On the U.S. a fair point, the way we really the way we do this is, there is a capital constraint is not linked to returns. It’s more there is no actual constraint, we’re trying to re-diversify by vintage as we’ve always explained. There are two caps, or if you wish, daily pressures on the volume of VAs going to write.
One is really this will of being diversified by vintage, disclosure we showed you much volume with different types of efficiency, it’s a very nice balance across that and given just the balance sheet of the group, so it’s not that we don’t have enough capital to write VA.
It’s that we have to be conscious of the total shape of the balance sheet of the group and where the risks lie. And that puts another cap on the volume of VAs we're going to write. So if I can give any indication, in my view is, you’re likely to have more volume in H1 than in H2.
That may be a bit of a prediction but really, if you look at the current returns, how much we have already returned is very-very attractive. But Mike has already put a number of changes through end of April, which will have, over the quarters, moderating impact on sales. Maybe Mike, you can talk on that..
We did our commission reduction in April, a 50 basis points and we reduced or suspended some of the more popular death benefits that affects to about 30% of our sales ; it doesn't necessarily eliminate it obviously, but it certainly has some impact.
But I think the other thing that’s -- there's quite a few things driving a successful first half, 2013; talking to advisors in the last couple of months, really demonstrated how the various product structures that Jackson and his competitors have worked.
If you think if you were a consumer, you saw 32% to 30% equity market and basically flat return on bond funds and so the conversation with advisors in these meetings now is -- our product did what they expected to do with the equity funds, did what they’re supposed to do. The bond funds were sort of flat to slightly negative.
And some of these vol controlled funds, some of these other forced allocations to bond things that competitors did over this last part of the cycle really dampened some of the return for the consumers and so what you’re getting is a sort of bifurcation and did you buy this for accumulation, like a defined contribution plan or did you buy this for a guarantee payout, like a defined benefit plan.
And you’re seeing a real split there in the new product offerings. And from the historic performance, in the way the advisors view the back book. So it’s -- on the volume control, Tidjane, I guess the key thing is we always like to get the volume before we control it at these margins.

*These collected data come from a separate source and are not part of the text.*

(** ** Shared list lemmas *)

(** Longest prefix satisfying [p], and what is left. *)
Fixpoint takeWhile {A} (p : A -> bool) (l : list A) : list A :=
  match l with
  | [] => []
  | x :: l => if p x then x :: takeWhile p l else []
  end.

Fixpoint dropWhile {A} (p : A -> bool) (l : list A) : list A :=
  match l with
  | [] => []
  | x :: l' => if p x then dropWhile p l' else l
  end.

Lemma takeWhile_dropWhile {A} (p : A -> bool) l : takeWhile p l ++ dropWhile p l = l.
Proof. induction l as [|x l IH]; simpl; [done|]. destruct (p x); simpl; by rewrite ?IH. Qed.

Lemma dropWhile_suffix {A} (p : A -> bool) l : dropWhile p l `suffix_of` l.
Proof. exists (takeWhile p l). by rewrite takeWhile_dropWhile. Qed.

Lemma dropWhile_head {A} (p : A -> bool) l x l' : dropWhile p l = x :: l' -> p x = false.
Proof.
  induction l as [|y l IH]; simpl; [done|].
  destruct (p y) eqn:E; [done|]. by intros [= <- <-].
Qed.

Lemma take_app_length' {A} (l k : list A) n : n = length l -> take n (l ++ k) = l.
Proof. intros ->. by rewrite take_app_length. Qed.

Lemma drop_app_length' {A} (l k : list A) n : n = length l -> drop n (l ++ k) = k.
Proof. intros ->. by rewrite drop_app_length. Qed.

Lemma forallb_True {A} (f : A -> bool) l : forallb f l = true <-> Forall (fun x => f x = true) l.
Proof. rewrite forallb_forall, Forall_forall. setoid_rewrite list_elem_of_In. done. Qed.

(** ** Sums over the entries of a list *)
Definition sumZ {A} (f : A -> Z) (l : list A) : Z := foldr (fun x a => f x + a) 0 l.

Lemma sumZ_app {A} (f : A -> Z) l k : sumZ f (l ++ k) = sumZ f l + sumZ f k.
Proof. induction l; simpl; lia. Qed.

Lemma sumZ_insert {A} (f : A -> Z) l i x y :
  l !! i = Some x -> sumZ f (<[i := y]> l) = sumZ f l - f x + f y.
Proof.
  revert i. induction l as [|z l IH]; intros [|i]; simpl; intros H; simplify_eq; [lia|].
  rewrite IH by done. lia.
Qed.

Lemma sumZ_le {A} (f g : A -> Z) l : (forall x, f x <= g x) -> sumZ f l <= sumZ g l.
Proof. intros H. induction l as [|x l IH]; simpl; [lia|]. specialize (H x). lia. Qed.

Lemma sumZ_nonneg {A} (f : A -> Z) l : (forall x, 0 <= f x) -> 0 <= sumZ f l.
Proof. intros H. induction l as [|x l IH]; simpl; [lia|]. specialize (H x). lia. Qed.

(** ** Invariants of step relations *)
Lemma rtc_invariant {A} (R : relation A) (I : A -> Prop) x y :
  (forall a b, R a b -> I a -> I b) -> rtc R x y -> I x -> I y.
Proof. intros Hs. induction 1; eauto. Qed.

(** ** Bytes *)
Abbreviation byte := Byte.byte.
Abbreviation bytes := (list Byte.byte).

Definition Z_of_byte (b : byte) : Z := Z.of_N (Byte.to_N b).
(** Go's [byte(z)]: the low eight bits. *)
Definition byte_of_Z (z : Z) : byte :=
  match Byte.of_N (Z.to_N (z mod 256)) with Some b => b | None => Byte.x00 end.

#[global] Instance byte_eq_dec : EqDecision byte := Byte.byte_eq_dec.

Lemma Z_of_byte_range b : 0 <= Z_of_byte b < 256.
Proof. unfold Z_of_byte. pose proof (Byte.to_N_bounded b). lia. Qed.

Lemma byte_of_Z_of_byte b : byte_of_Z (Z_of_byte b) = b.
Proof.
  unfold byte_of_Z. rewrite Z.mod_small by apply Z_of_byte_range.
  unfold Z_of_byte. by rewrite N2Z.id, Byte.of_to_N.
Qed.

Lemma Z_of_byte_of_Z z : Z_of_byte (byte_of_Z z) = z mod 256.
Proof.
  unfold byte_of_Z, Z_of_byte.
  pose proof (Z.mod_pos_bound z 256 ltac:(lia)) as Hb.
  destruct (Byte.of_N _) eqn:E.
  - apply Byte.to_of_N in E. rewrite E, Z2N.id; lia.
  - apply Byte.of_N_None_iff in E. lia.
Qed.

Lemma Z_of_byte_inj b c : Z_of_byte b = Z_of_byte c -> b = c.
Proof. intros H. rewrite <- (byte_of_Z_of_byte b), <- (byte_of_Z_of_byte c). by rewrite H. Qed.

(** All 256 bytes, for exhaustive checks by computation. *)
Definition all_bytes : bytes := map (fun n => byte_of_Z (Z.of_nat n)) (seq 0 256).

Lemma all_bytes_complete b : In b all_bytes.
Proof.
  unfold all_bytes. apply in_map_iff. exists (Z.to_nat (Z_of_byte b)).
  pose proof (Z_of_byte_range b). split.
  - rewrite Z2Nat.id by lia. apply byte_of_Z_of_byte.
  - apply in_seq. lia.
Qed.

Lemma byte_forall (p : byte -> bool) : forallb p all_bytes = true -> forall b, p b = true.
Proof. intros H b. by eapply forallb_forall in H; [|apply all_bytes_complete]. Qed.

Lemma byte_forall2 (p : byte -> byte -> bool) :
  forallb (fun a => forallb (p a) all_bytes) all_bytes = true -> forall a b, p a b = true.
Proof.
  intros H a. apply byte_forall.
  by eapply forallb_forall in H; [|apply (all_bytes_complete a)].
Qed.

(** Equality of functions of one or two bytes, by exhaustive evaluation. *)
Lemma byte_fun_eq (f g : byte -> byte) :
  forallb (fun a => Byte.eqb (f a) (g a)) all_bytes = true -> forall a, f a = g a.
Proof.
  intros H a. pose proof (byte_forall (fun a => Byte.eqb (f a) (g a)) H a) as E.
  by apply Byte.byte_dec_bl in E.
Qed.

Lemma byte_fun_eq2 (f g : byte -> byte -> byte) :
  forallb (fun a => forallb (fun b => Byte.eqb (f a b) (g a b)) all_bytes) all_bytes = true ->
  forall a b, f a b = g a b.
Proof.
  intros H a b. pose proof (byte_forall2 (fun a b => Byte.eqb (f a b) (g a b)) H a b) as E.
  by apply Byte.byte_dec_bl in E.
Qed.

(** Go's [[]byte(s)] and [string(b)]. *)
Definition bytes_of (s : string) : bytes := String.list_byte_of_string s.
Definition string_of (b : bytes) : string := String.string_of_list_byte b.

Lemma string_of_bytes_of s : string_of (bytes_of s) = s.
Proof. apply String.string_of_list_byte_of_string. Qed.
Lemma bytes_of_string_of b : bytes_of (string_of b) = b.
Proof. apply String.list_byte_of_string_of_list_byte. Qed.

Lemma bytes_of_inj s t : bytes_of s = bytes_of t -> s = t.
Proof. intros H. by rewrite <- (string_of_bytes_of s), H, string_of_bytes_of. Qed.

(** A decidable fact about the numbers below a bound, by looking at each. *)
Lemma upto_forall (p : Z -> bool) n : forallb (fun i => p (Z.of_nat i)) (seq 0 n) = true ->
  forall z, 0 <= z < Z.of_nat n -> p z = true.
Proof.
  rewrite forallb_forall. intros Hp z Hz. specialize (Hp (Z.to_nat z)).
  rewrite Z2Nat.id in Hp by lia. apply Hp, in_seq. lia.
Qed.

So I think a strong first half, due to level of changes we did add some regulatory filings. We anticipated, I think the quarter sales, and I think Tidjane’s comments are accurate. These changes will have some impact, and as you have seen last two years, guys we have levers to pull to get the sales in at the level we would like as a group..
But again, we love that business; if we get good returns, short payback, capital efficient, highly cash generative, so we’re pleased that this is being validated now..
Our next question comes from the line of Alan Devlin of Barclays; please go ahead, your line is now open. .
It’s just a quick follow-up from the comments Mike made in the last question. You've obviously took advantage of the good margins this quarter, you had a lot of volume in the US.
Should we think that margins now maybe have peaked at these levels or, given the changes you've just talked about putting through on commission levels, etc., you could actually see margins improve in the second half, but the volume would be the thing which is dampened? And then second of all on the Elite Access sales, 30% of your total sales.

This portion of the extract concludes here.